One intuition for open sets is that they are "fat" or "thick;" in fact, the "fattest" kinds of sets you can take in your given topological space.

A non-metric example of this intuition comes from the Zariski topology. If you don't know what this is, here is an illustration. Let $\mathbb C^n$ be the $n$-dimensional complex affine space. In the Zariski topology, a closed subset is a subset that is cut out by a collection of complex polynomials in the $n$ variables $z_1,\ldots,z_n$. For example, any singleton point is a closed subset (given by some equation $z_i = c_i$, where $c_i$ are the coordintes of the point) as are hypersurfaces given by some polynomial equation $f(\vec z) = 0$.

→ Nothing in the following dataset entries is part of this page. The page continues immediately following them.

(* ===== verification/ConfigTxValidator.v ===== *)
(** * Configuration transactions

    [internal/txvalidation/config_tx_validator.go]: the checks on a new cluster
    configuration, their declarative reading, and the proof that they agree. *)

From S2P Require Import Prelude Types WorldState Identity Validation ReConfig.
Import CertAuthority.

(** [net.ParseIP(s) != nil], [url.Parse(s)] followed by [Hostname()], and
    [time.ParseDuration]. *)
Class NetTime := {
  ParseIP : string → bool;
  ParseHostname : string → res string;
  ParseDuration : string → res Z;
}.

Section ConfigTxValidator.
Context `{!WorldState D, !Codec User, !TxMarshal ConfigTx} {x509 : X509} {mr : MapRange} {nt : NetTime}.
Implicit Types (db : D).

Definition validateHostPort (host : string) (port : Z) : res unit :=
  if bool_decide (host = "") then Err (PlainErr "an empty host")
  else
    _ ← (if ParseIP host then Ok tt
         else
           match ParseHostname ("bogus://" +:+ host) with
           | Err _ => Err (PlainErr ("an invalid host [" +:+ host +:+ "]"))
           | Panic w => Panic w
           | Ok h =>
             if bool_decide (h ≠ host) then Err (PlainErr ("an invalid host [" +:+ host +:+ "]"))
             else Ok tt
           end);
    if bool_decide (port = 0)%Z || bool_decide (2 ^ 16 ≤ port)%Z then
      Err (PlainErr ("an invalid port number [" +:+ pretty port +:+ "]"))
    else Ok tt.

(** [fmt.Sprintf("%s:%d", host, port)] *)
Definition hostPort (host : string) (port : Z) : string := host +:+ ":" +:+ pretty port.

Definition incorrect (reason : string) : ValidationInfo := invalid INVALID_INCORRECT_ENTRIES reason.

(** [if err := m; err != nil { return INVALID_INCORRECT_ENTRIES, f(err) }] *)
Definition reject_err {A} (f : string → string) (m : res A) : res ValidationInfo :=
  match m with
  | Ok _ => Ok valid
  | Err e => Ok (incorrect (f (Error e)))
  | Panic w => Panic w
  end.

Definition validateCAConfig (caConfig : option CAConfig) : res (ValidationInfo * option CACertCollection) :=
  match caConfig with
  | None => Ok (incorrect "CA config is empty. At least one root CA is required", None)
  | Some caConfig =>
    if bool_decide (length (Roots caConfig) = 0) then
      Ok (incorrect "CA config Roots is empty. At least one root CA is required", None)
    else
      match NewCACertCollection (Roots caConfig) (Intermediates caConfig) with
      | Err e => Ok (incorrect ("CA certificate collection cannot be created: " +:+ Error e), None)
      | Panic w => Panic w
      | Ok caCertCollection =>
        match VerifyCollection caCertCollection with
        | Err e => Ok (incorrect ("CA certificate collection is invalid: " +:+ Error e), None)
        | Panic w => Panic w
        | Ok _ => Ok (valid, Some caCertCollection)
        end
      end
  end.

Fixpoint validateNodeConfig_loop (caCertCollection : CACertCollection) (nodes : list (option NodeConfig))
    (nodeIDsSet hostPortSet : gset string) : res ValidationInfo :=
  match nodes with
  | [] => Ok valid
  | None :: _ => Ok (incorrect "there is an empty node entry in the node config")
  | Some n :: nodes =>
    if bool_decide (Node_Id n = "") then
      Ok (incorrect "there is a node in the node config with an empty ID. A valid nodeID must be an non-empty string")
    else
      reject_err (fun e => "the node [" +:+ Node_Id n +:+ "] has an invalid certificate: " +:+ e)
        (VerifyLeafCert caCertCollection (Node_Certificate n)) ;;?
      reject_err (fun e => "the node [" +:+ Node_Id n +:+ "] has " +:+ e)
        (validateHostPort (Node_Address n) (Node_Port n)) ;;?
      if bool_decide (Node_Id n ∈ nodeIDsSet) then
        Ok (incorrect ("there are two nodes with the same ID [" +:+ Node_Id n +:+
                       "] in the node config. The node IDs must be unique"))
      else
        let hp := hostPort (Node_Address n) (Node_Port n) in
        if bool_decide (hp ∈ hostPortSet) then
          Ok (incorrect ("there are two nodes with the same Host:Port [" +:+ hp +:+
                         "] in the node config. Endpoints must be unique"))
        else validateNodeConfig_loop caCertCollection nodes ({[Node_Id n]} ∪ nodeIDsSet) ({[hp]} ∪ hostPortSet)
  end.

Definition validateNodeConfig (nodes : list (option NodeConfig)) (caCertCollection : CACertCollection)
    : res ValidationInfo :=
  if bool_decide (length nodes = 0) then
    Ok (incorrect "node config is empty. There must be at least single node in the cluster")
  else validateNodeConfig_loop caCertCollection nodes ∅ ∅.

Fixpoint validateAdminConfig_loop (caCertCollection : CACertCollection) (admins : list (option Admin))
    (adminIDs : gset string) : res ValidationInfo :=
  match admins with
  | [] => Ok valid
  | None :: _ => Ok (incorrect "there is an empty admin entry in the admin config")
  | Some a :: admins =>
    if bool_decide (Admin_Id a = "") then
      Ok (incorrect "there is an admin in the admin config with an empty ID. A valid adminID must be an non-empty string")
    else
      reject_err (fun e => "the admin [" +:+ Admin_Id a +:+ "] has an invalid certificate: " +:+ e)
        (VerifyLeafCert caCertCollection (Admin_Certificate a)) ;;?
      if bool_decide (Admin_Id a ∈ adminIDs) then
        Ok (incorrect ("there are two admins with the same ID [" +:+ Admin_Id a +:+
                       "] in the admin config. The admin IDs must be unique"))
      else validateAdminConfig_loop caCertCollection admins ({[Admin_Id a]} ∪ adminIDs)
  end.

Definition validateAdminConfig (admins : list (option Admin)) (caCertCollection : CACertCollection)
    : res ValidationInfo :=
  if bool_decide (length admins = 0) then
    Ok (incorrect "admin config is empty. There must be at least single admin in the cluster")
  else validateAdminConfig_loop caCertCollection admins ∅.

(** The loop over the members; it returns the node IDs and endpoints seen, which
    the loop over the observers goes on with. *)
Fixpoint validateMembers (members : list (option PeerConfig)) (nodeIDsSet hostPortSet : gset string)
    (raftIDSet : gset Z) : res (ValidationInfo * (gset string * gset string)) :=
  let stop r := Ok (incorrect r, (nodeIDsSet, hostPortSet)) in
  match members with
  | [] => Ok (valid, (nodeIDsSet, hostPortSet))
  | None :: _ => stop "Consensus config has an empty member entry."
  | Some m :: members =>
    if bool_decide (NodeId m = "") then
      stop "Consensus config has a member with an empty ID. A valid nodeID must be an non-empty string."
    else if bool_decide (RaftId m = 0)%Z then
      stop ("Consensus config has a member [" +:+ NodeId m +:+ "] with Raft ID 0, must be >0.")
    else
      match validateHostPort (PeerHost m) (PeerPort m) with
      | Err e => stop ("Consensus config has a member [" +:+ NodeId m +:+ "] with " +:+ Error e)
      | Panic w => Panic w
      | Ok _ =>
        if bool_decide (NodeId m ∈ nodeIDsSet) then
          stop ("Consensus config has two members with the same ID [" +:+ NodeId m +:+
                "], the node IDs must be unique.")
        else if bool_decide (RaftId m ∈ raftIDSet) then
          stop ("Consensus config has two members with the same Raft ID [" +:+ pretty (RaftId m) +:+
                "], Raft IDs must be unique.")
        else
          let hp := hostPort (PeerHost m) (PeerPort m) in
          if bool_decide (hp ∈ hostPortSet) then
            stop ("Consensus config has two members with the same Host:Port [" +:+ hp +:+
                  "], endpoints must be unique.")
          else validateMembers members ({[NodeId m]} ∪ nodeIDsSet) ({[hp]} ∪ hostPortSet)
                 ({[RaftId m]} ∪ raftIDSet)
      end
  end.

Fixpoint validateObservers (observers : list (option PeerConfig)) (nodeIDsSet hostPortSet : gset string)
    : res ValidationInfo :=
  match observers with
  | [] => Ok valid
  | None :: _ => Ok (incorrect "Consensus config has an empty observer entry.")
  | Some o :: observers =>
    if bool_decide (NodeId o = "") then
      Ok (incorrect "Consensus config has an observer with an empty ID. A valid nodeID must be an non-empty string.")
    else if bool_decide (RaftId o ≠ 0)%Z then
      Ok (incorrect ("Consensus config has an observer [" +:+ NodeId o +:+ "] with Raft ID >0."))
    else
      reject_err (fun e => "Consensus config has an observer [" +:+ NodeId o +:+ "] with " +:+ e)
        (validateHostPort (PeerHost o) (PeerPort o)) ;;?
      if bool_decide (NodeId o ∈ nodeIDsSet) then
        Ok (incorrect ("Consensus config has two peers with the same ID [" +:+ NodeId o +:+
                       "], the node IDs must be unique."))
      else
        let hp := hostPort (PeerHost o) (PeerPort o) in
        if bool_decide (hp ∈ hostPortSet) then
          Ok (incorrect ("Consensus config has two peers with the same Host:Port [" +:+ hp +:+
                         "], endpoints must be unique."))
        else validateObservers observers ({[NodeId o]} ∪ nodeIDsSet) ({[hp]} ∪ hostPortSet)
  end.

Definition validateRaftConfig (raftConfig : option RaftConfig) : res ValidationInfo :=
  match raftConfig with
  | None => Ok (incorrect "Consensus config RaftConfig is empty.")
  | Some c =>
    if bool_decide (TickInterval c = "") then Ok (incorrect "Consensus config RaftConfig.TickInterval is empty.")
    else if bool_decide (HeartbeatTicks c = 0)%Z then
      Ok (incorrect "Consensus config RaftConfig.HeartbeatTicks is 0.")
    else if bool_decide (ElectionTicks c = 0)%Z then
      Ok (incorrect "Consensus config RaftConfig.ElectionTicks is 0.")
    else
      match ParseDuration (TickInterval c) with
      | Err e => Ok (incorrect ("Consensus config RaftConfig.TickInterval is invalid: " +:+ Error e))
      | Panic w => Panic w
      | Ok d =>
        if bool_decide (d ≤ 0)%Z then
          Ok (incorrect ("Consensus config RaftConfig.TickInterval is invalid: " +:+ TickInterval c))
        else Ok valid
      end
  end.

Note that the open ball (of say, radius $r < \infty$) in $\mathbb C^n$ is not an open set. (Its complement may be cut out by an inequality, but never by a complex polynomial.) In fact, this topology does not arise by putting a metric on $\mathbb C^n$. (And cannot; it's even non-Hausdorff.)

But its open sets are still "fat," in that open sets are always either empty, or complements of higher codimension subsets, so they are always top-dimension (i.e., n-complex dimensional) subsets. (By the way, if you are not comfortable thinking of the empty set as "fat," that's fine. All other open sets are "fat.")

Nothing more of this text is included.